Şimdi ben bebek bebek diye yıllarca kendimi yırttım, sonunda uykusuz muykusuz ama en şahanesinden bir tane oldu işte. Ama daha şuncacık zamanda bir melankoli bende, bir bezginlik, bir "bu mudur yani hayat" umutsuzlukları! Nankörlük mü, kadir bilmezlik mi ne dersen de. Ama günler haftalara, aylara öyle hızlı, öyle birbirinin aynısıymışcasına dönüyor ki, şu filmdeki gibi hani, her sabah aynı gün, her akşam aynı gece. Oğluma bayılıyorum, uyutmak için kırk takla atıp uyuyunca uyunsa da sevsem diye dakikaları sayıyorum; ama bazen, o koltukta, günün 7., 8. saatini kucağımda emzirerek ve karşı duvarı seyrederek geçirirken, ya da gün içinde sayısını hatırlamadığım kere altını değiştirip, bitmeyen ağlamalarını yatıştırmak için dakikalarca türlü şaklabanlıklar yaptıkan sonra yorgun ve dağılmış, camdan dışarı dalıp, hayatın bensiz nasıl da heyecanlı telaşlı aktığını düşleyince, ne bileyim aklıma estiği gibi herhangi bir yere, mesela kuaföre, sinemaya, İstanbul'a gidemeyince,  hiç, ama hiçbir şey üretmeyip, kendi yemeğimi bile pişiremeyince, kıyafetlerim bir yana ayakkabılarıma bile sığamayınca, dünyanın her türlü hengamesi gözüme öyle güzel, öyle ulaşılmaz geliyor ki; sanki öncesinde de şahane bir hayatım varmış gibi üstelik. 
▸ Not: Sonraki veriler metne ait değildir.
Lemma table_sound n m good bad rep :
  Forall2 (is_node c) (take n l) good -> Forall2 (is_node c) (take m (reverse l)) bad ->
  (n <= length l)%nat -> (m <= length l)%nat ->
  100 * stake_sum c (take n l) <= thr * c_total_stake c ->
  100 * stake_sum c (take m (reverse l)) <= thr * c_total_stake c ->
  swap_table_ok c thr scores
    {| good_nodes := good;
       bad_nodes := foldl (fun m '(idx, hostname, stake) => <[idx := (hostname, stake)]> m) ∅ bad;
       reputation_scores := rep |}.
Proof.
  intros Hg Hb Hn Hm H1 H2.
  pose proof (prefix_suffix_short n m Hn Hm H1 H2) as Hnm.
  pose proof (is_node_index _ _ _ Hg) as Ig. pose proof (is_node_index _ _ _ Hb) as Ib.
  rewrite take_reverse in Ib, H2 by done. set (k := (length l - m)%nat) in *.
  set (t := foldl _ _ bad).
  assert (forall i, is_Some (t !! i) <-> i ∈ (drop k l).*1) as Ht.
  { intros i. unfold t. rewrite bad_nodes_lookup, Ib. by rewrite reverse_Permutation. }
  assert (forall i, i ∈ (take n l).*1 -> i ∈ (drop k l).*1 -> False) as Hdis.
  { intros i Hi1 Hi2. pose proof sorted_NoDup as Hnd. rewrite <- (take_drop k l), fmap_app in Hnd.
    apply NoDup_app in Hnd as (_ & Hnd & _). apply (Hnd i); [|done].
    apply list_elem_of_fmap in Hi1 as (x & -> & Hx). apply list_elem_of_fmap_2.
    replace (take n l) with (take n (take k l)) in Hx by (rewrite take_take; f_equal; lia).
    by apply (subseteq_take n). }
  assert (forall j, t !! j = None <-> j ∉ (drop k l).*1) as Ht'.
  { intros j. rewrite <- Ht, eq_None_not_Some. done. }
  constructor; simpl.
  - by rewrite (is_node_stake _ _ _ Hg).
  - replace (dom t) with (list_to_set (C := gset N) (drop k l).*1).
    + rewrite stake_of_list.
      * by rewrite (stake_sum_perm c _ _ (reverse_Permutation _)) in H2.
      * eapply sublist_NoDup; [apply sorted_NoDup|]. rewrite fmap_drop. apply sublist_drop.
      * intros x Hx. apply sorted_valid. by apply (subseteq_drop k).
    + apply set_eq. intros i. by rewrite elem_of_list_to_set, elem_of_dom, Ht.
  - intros [[i h] w] Hi. apply Ht'. intros Hi'. apply (Hdis i); [|done].
    rewrite <- Ig. by apply (list_elem_of_fmap_2 (fun x => x.1) _ _ (list_elem_of_fmap_2 fst _ _ Hi)).
  - intros [[i h] w] j Hi Hj Hnj. simpl. rewrite Ig in Hnj.
    assert (i ∈ (take n l).*1) as Hi'.
    { rewrite <- Ig. by apply (list_elem_of_fmap_2 (fun x => x.1) _ _ (list_elem_of_fmap_2 fst _ _ Hi)). }
    apply list_elem_of_fmap in Hi' as (x & -> & Hx).
    destruct (sorted_index j Hj) as (y & Hy & <-).
    apply (sorted_split n); [done|]. rewrite <- (take_drop n l) in Hy.
    apply elem_of_app in Hy as [Hy|Hy]; [|done]. by destruct Hnj; apply list_elem_of_fmap_2.
  - intros i j Hi Hj Hnj. apply Ht in Hi. apply Ht' in Hnj.
    apply list_elem_of_fmap in Hi as (x & -> & Hx).
    destruct (sorted_index j Hj) as (y & Hy & <-).
    apply (sorted_split k); [|done]. rewrite <- (take_drop k l) in Hy.
    apply elem_of_app in Hy as [Hy|Hy]; [done|]. by destruct Hnj; apply list_elem_of_fmap_2.
Qed.
End table_sound.

Lemma score_geb_total a b : score_geb a b = true \/ score_geb b a = true.
Proof. unfold score_geb. rewrite !N.leb_le. lia. Qed.

Lemma score_geb_trans a b c :
  score_geb a b = true -> score_geb b c = true -> score_geb a c = true.
Proof. unfold score_geb. rewrite !N.leb_le. lia. Qed.

Lemma authorities_by_score_Ok context scores range :
  length scores = length (c_authorities (committee context)) ->
  authorities_by_score context (mkReputationScores scores range) = Ok (scored scores).
Proof.
  intros Hlen. unfold authorities_by_score. simpl. unfold scored.
  set (l := imap _ scores). assert (forall x, x ∈ l -> x.1 < N.of_nat (length scores)) as Hl.
  { intros x Hx. change l with (scored scores) in Hx. apply elem_of_scored, lookup_lt_Some in Hx. lia. }
  clearbody l. induction l as [|[i sc] l IH]; [done|].
  assert (i < N.of_nat (length scores)) as Hi by (apply (Hl (i, sc)); set_solver).
  cbn. unfold to_authority_index. rewrite <- Hlen, (proj2 (N.ltb_lt _ _)) by lia. cbn.
  cbn in IH. unfold to_authority_index in IH. rewrite <- Hlen in IH. rewrite IH; [done|]. set_solver.
Qed.

Lemma retrieve_first_nodes_Ok context l thr :
  committee_wf (committee context) -> all_valid (committee context) l ->
  stake_sum (committee context) l <= u64_MAX -> thr * c_total_stake (committee context) <= u64_MAX ->
  exists n nodes, retrieve_first_nodes context l thr = Ok nodes
    /\ Forall2 (is_node (committee context)) (take n l) nodes /\ (n <= length l)%nat
    /\ 100 * stake_sum (committee context) (take n l) <= thr * c_total_stake (committee context)
    /\ ((n < length l)%nat ->
        thr * c_total_stake (committee context) / 100 < stake_sum (committee context) (take (Datatypes.S n) l)).
Proof.
  intros Hwf Hv Hmax Hthr. unfold retrieve_first_nodes. rewrite u64_mul_small by done.
  destruct (retrieve_loop_spec (committee context) (thr * c_total_stake (committee context) / 100)
              l 0 Hv) as (n & nodes & E & Hn & Hle & Hs & Hnext); [by rewrite N.add_0_l|apply N.le_0_l|].
  exists n, nodes. split_and!; [done|done|done| |done].
  pose proof (N.Div0.mul_div_le (thr * c_total_stake (committee context)) 100). lia.
Qed.

(** Every authority fits in the swap threshold. *)
Definition stakes_fit (c : Committee) (thr : N) : Prop :=
  forall i, is_valid_index c i = true -> stake_at c i <= thr * c_total_stake c / 100.

(** A leader can be elected with the table: the good nodes are members, and
    there is one if there are bad nodes. *)
Definition table_usable (c : Committee) (t : LeaderSwapTable) : Prop :=
  (forall n, n ∈ good_nodes t -> is_valid_index c n.1.1 = true)
  /\ (good_nodes t <> [] \/ bad_nodes t = ∅).

Lemma nonempty_committee c : committee_wf c -> length (c_authorities c) <> 0%nat.
Proof.
  intros Hwf E. pose proof (wf_total _ Hwf) as Ht. unfold stakes in Ht.
  destruct (c_authorities c); [|done]. cbn in Ht. pose proof (wf_intersect _ Hwf).
  pose proof (wf_quorum_le _ Hwf). pose proof (wf_validity_pos _ Hwf). lia.
Qed.

Lemma table_fits context thr l n good bad rep :
  let c := committee context in
  committee_wf c -> all_valid c l -> l <> [] -> stakes_fit c thr ->
  Forall2 (is_node c) (take n l) good ->
  ((n < length l)%nat -> thr * c_total_stake c / 100 < stake_sum c (take (Datatypes.S n) l)) ->
  table_usable c {| good_nodes := good; bad_nodes := bad; reputation_scores := rep |}.
Proof.
  intros c Hwf Hv Hne Hfit Hg Hnext. split; simpl.
  - intros [[i h] w] Hi. apply (list_elem_of_fmap_2 fst) in Hi.
    apply (list_elem_of_fmap_2 fst) in Hi. simpl in Hi. rewrite (is_node_index _ _ _ Hg) in Hi.
    apply list_elem_of_fmap in Hi as (x & -> & Hx). by apply Hv, (subseteq_take n).
  - left. intros ->. apply Forall2_nil_inv_r in Hg. destruct l as [|x l]; [done|].
    destruct n as [|n]; [|done]. specialize (Hnext ltac:(simpl; lia)). simpl in Hnext.
    rewrite stake_sum_cons in Hnext. specialize (Hfit x.1 (Hv x ltac:(by left))).
    change (stake_sum c []) with 0 in Hnext. rewrite N.add_0_r in Hnext. by apply N.lt_nge in Hnext.
Qed.

Lemma leader_swap_table_Ok `{RngLaws} (context : Context) (thr commit_index : N)
    (scores : list N) (range : CommitRange) :
  let c := committee context in
  committee_wf c -> thr <= 33 -> thr * c_total_stake c <= u64_MAX ->
  length scores = length (c_authorities c) ->
  exists t, leader_swap_table_new_inner context thr commit_index (mkReputationScores scores range) = Ok t
    /\ swap_table_ok c thr scores t /\ reputation_scores t = mkReputationScores scores range
    /\ (stakes_fit c thr -> table_usable c t).
Proof.
  intros c Hwf Hthr Hmax Hlen. subst c. unfold leader_swap_table_new_inner.
  rewrite (proj2 (N.leb_le thr 33) Hthr). cbn [assert_that mbind outcome_bind scores_per_authority].
  destruct (is_empty scores) eqn:Es.
  { by destruct scores; [destruct (nonempty_committee _ Hwf); rewrite <- Hlen|]. }
  rewrite authorities_by_score_Ok by done. cbn [mbind outcome_bind].
  unfold committee_size. rewrite (proj2 (N.eqb_eq _ _)).
  2:{ unfold scored. by rewrite length_imap, Hlen. }
  cbn [assert_that mbind outcome_bind].
  set (l := stable_sort score_geb _).
  assert (l ≡ₚ scored scores) as Hperm.
  { unfold l. rewrite stable_sort_perm. apply shuffle_perm. }
  assert (StronglySorted (fun a b => score_geb a b = true) l) as Hsorted
    by (apply stable_sort_sorted; [apply score_geb_total|apply score_geb_trans]).
  assert (stake_sum (committee context) l <= u64_MAX) as Hsum.
  { rewrite (stake_sum_perm _ _ _ Hperm), scored_sum by done. apply (wf_total_u64 _ Hwf). }
  assert (all_valid (committee context) l) as Hv by (by eapply sorted_valid).
  destruct (retrieve_first_nodes_Ok context l thr Hwf Hv Hsum Hmax) as (n & good & -> & Hg & Hn & H1 & Hnext).
  destruct (retrieve_first_nodes_Ok context (reverse l) thr Hwf) as (m & bad & -> & Hb & Hm & H2 & _).
  - intros x Hx. apply Hv. by rewrite reverse_Permutation in Hx.
  - by rewrite (stake_sum_perm _ _ _ (reverse_Permutation _)).
  - done.
  - cbn [mbind outcome_bind]. eexists. split; [done|]. split_and!; [|done|].
    { rewrite length_reverse in Hm. by eapply table_sound. }
    intros Hfit. apply (table_fits context thr l n good); try done.
    intros E. apply (nonempty_committee _ Hwf). rewrite <- Hlen. apply Permutation_length in Hperm.
    unfold scored in Hperm. by rewrite length_imap, E in Hperm.
Qed.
Bir de şu bitmek bilmeyen bekleyiş hali. Farkettim ki hep bekliyorum, daha iyi uyuduğu, saat başı göğsüme yapışmadığı, sofraya bizimle oturduğu, ne bileyim işte konuştuğu, beraber kitap okuyacağımız, yüzeceğimiz günleri, dışarıda gidebildiğim mesafenin ve geçirebildiğim vaktin pusetin gittiğinin ve şimdiki emme peryodunun biraz daha fazlası olduğu zamanları... Neden şu andan zevk alamıyorum bir türlü bilmiyorum.  Bizimki biraz... zor demeyeyim de zorlu bir bebek, ondan mı kapadım kendimi içime, dört duvara bilmem, bildiğim en kısa zamanda sıkı bir plana ihtiyacım olduğu. Bu böyle gitmez, giderse ufak ufak küçülüp gidecekmişim, yok olcakmışım gibi geliyor zira. 

...

Hiç anne bloglarındaki gibi bir yazı olmadı değil mi, o mutlu, enerjik, tatminkar, sıkıntı çekseler de her daim sıkı, ne yaptığını bilen, çocuk da yapan, kariyer de, eğlenen de, evde ve dışarıda işini gücünü sürdüren, hayattan kopmayan kadınlarınki gibi değil. Belki de mesele daha öncesinde de bu saydıklarım gibi bir kadın  olmamış olmam, zaten nasıl yapılacağını, nasıl idare edileceğini, neresinden çekiştirmem gerektiğini hiç öğrenememiş olmam, mesele bu herhalde. Öğrenilebilir birşey midir hayatı yaşamayı becermek? Ya da iyi ihtimal daha çok erken buları istemek için, kim bilir?

O kadar da karamsar değilim aslında ama şimdi böyle geldi içimden. Geçer.